"Worth saying out loud in a culture that often punishes disclosure programs for slowness," Token’s blog post reads.
Token Security's chain of five weaknesses
Security firm Token Security disclosed a sequence of five separate weaknesses in Zapier — a popular workflow automation service — that, when chained together, would have allowed an attacker to act inside user accounts without deploying malware or needing insider access. The company said the only prerequisite was a free Zapier account. Individually, the flaws resembled routine bugs; together, Token wrote, they opened a route into "one of the most widely used services of the modern internet."
From user-supplied code to a browser publishing key
The researchers described a technical escalation that began with how Zapier lets users write small pieces of code as part of their automations. After isolating that feature, Token recovered login credentials Zapier had attempted to discard. Those credentials exposed an internal storage system holding more than 1,100 of Zapier’s private software images. One image contained a publishing key for a piece of code that runs inside every logged-in Zapier user’s browser.
Token Security said that with the ability to update that code, an attacker could have acted as a legitimate user inside the platform: creating new automations, altering existing ones, and using connections the user had already approved to outside services. Because those actions would have been carried out through Zapier itself, they would have appeared to connected systems as actions taken by the legitimate user. Token emphasized that an attacker could not have obtained passwords or login keys for those connected services, which remain on Zapier’s servers.

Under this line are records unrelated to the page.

Definition wf_board (b : Board) : bool :=
  bool_decide (length b = 9%nat)
  && forallb (fun row : list Var => bool_decide (length row = 9%nat)) b
  && forallb (fun p => wf_cell (cell_at b p) && wf_edges b p) scan.

(** ** Vocabulary of the proofs *)

(** The dot fields of a cell. *)
Definition dots (c : Var) : string * string * string * string :=
  (up c, down c, left c, right c).

(** [d'] is [d] with some entries set to 0. *)
Definition narrowed (d d' : list Z) : Prop :=
  length d' = length d /\
  forall k x, d' !! k = Some x -> x = 0 \/ d !! k = Some x.

(** [b'] is [b] after a pruning step on the cells [ps]: only domains of
    unassigned cells of [ps] have changed, and only by losing candidates. *)
Definition prunes (ps : list Pos) (b b' : Board) : Prop :=
  shape b' /\
  forall p, inr p ->
    cell_at b' p = with_domain (cell_at b p) (domain (cell_at b' p)) /\
    narrowed (domain (cell_at b p)) (domain (cell_at b' p)) /\
    (p ∉ ps \/ assigned (cell_at b p) = true -> cell_at b' p = cell_at b p).

(** The neighbours of a cell in the order the three loops visit them. *)
Definition peers (p : Pos) : list Pos :=
  row_cells p.1 p.2 ++ col_cells p.1 p.2 ++ box_cells p.1 p.2.

Definition unassigned_at (b : Board) (p : Pos) : Prop :=
  assigned (cell_at b p) = false.

#[global] Instance unassigned_at_dec b p : Decision (unassigned_at b p).
Proof. unfold unassigned_at. apply _. Defined.

(** The change record [forward_check] builds over the cells [ps]. *)
Definition snapshot (b : Board) (ps : list Pos) : Original :=
  map (fun p => (p, domain (cell_at b p))) (filter (unassigned_at b) ps).

(** The four dot directions of a cell. *)
Inductive dir : Type := U | D | L | R.

Definition dot_of (c : Var) (d : dir) : string :=
  match d with U => up c | D => down c | L => left c | R => right c end.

Gmail key tied to an AI vendor CTO illustrates immediacy
During the same research effort Token discovered a working key tied to the personal account of the chief technology officer of an outside artificial-intelligence company whose software Zapier used internally. Using that key, researchers said they were able to send an email from the executive’s own Gmail account to a mailbox they controlled. Token told Zapier the capability existed but did not exploit it, and the firm confirmed it had the access needed to push a malicious update into code running inside every signed-in Zapier user’s browser before reporting the findings in February under Zapier’s bug-bounty program.
Zapier's response: triage, remediation, and bounty
According to Token, Zapier triaged the issues within four days and remediated them within three weeks. Zapier paid the bug-bounty program’s maximum reward of $3,000 and, Token wrote, the company has "no evidence the weaknesses were exploited before they were patched." Token also noted the firm worked with Zapier to allow coordinated disclosure. CyberScoop reported that Zapier did not respond to its request for comment.
What this means for technologists, procurement leaders, and end users
- Technologists and security teams: Token advised organizations with heightened sensitivity to review their automation logs for anything they did not create and to consider reauthorizing Zapier connections to particularly sensitive systems. The researchers also warned that each weakness in the chain was a well-documented kind of mistake and that the vulnerability lay in the chain itself.
- Procurement leaders and enterprises: The episode underscores that breaking into a single automation platform could escalate into a broader supply-chain-style impact. Token noted Zapier supports more than 8,000 third-party integrations and has millions of users, raising the potential scale of any exploitation that reached this level.
- End users: Actions carried out from compromised automations would look, to outside services, like the user's own legitimate activity. Token's practical advice was to audit automation activity and reauthorize critical connections where appropriate.
Token Security concluded its post by warning that the same pattern of chained errors "almost certainly exists at other companies that have not yet looked." Zapier says the issues have been fixed and no further action is required. The public record from Token and CyberScoop leaves a focused question for operators and auditors: how many other automation platforms will find the same chain when they examine their own user-code, credential handling, and image-publishing processes?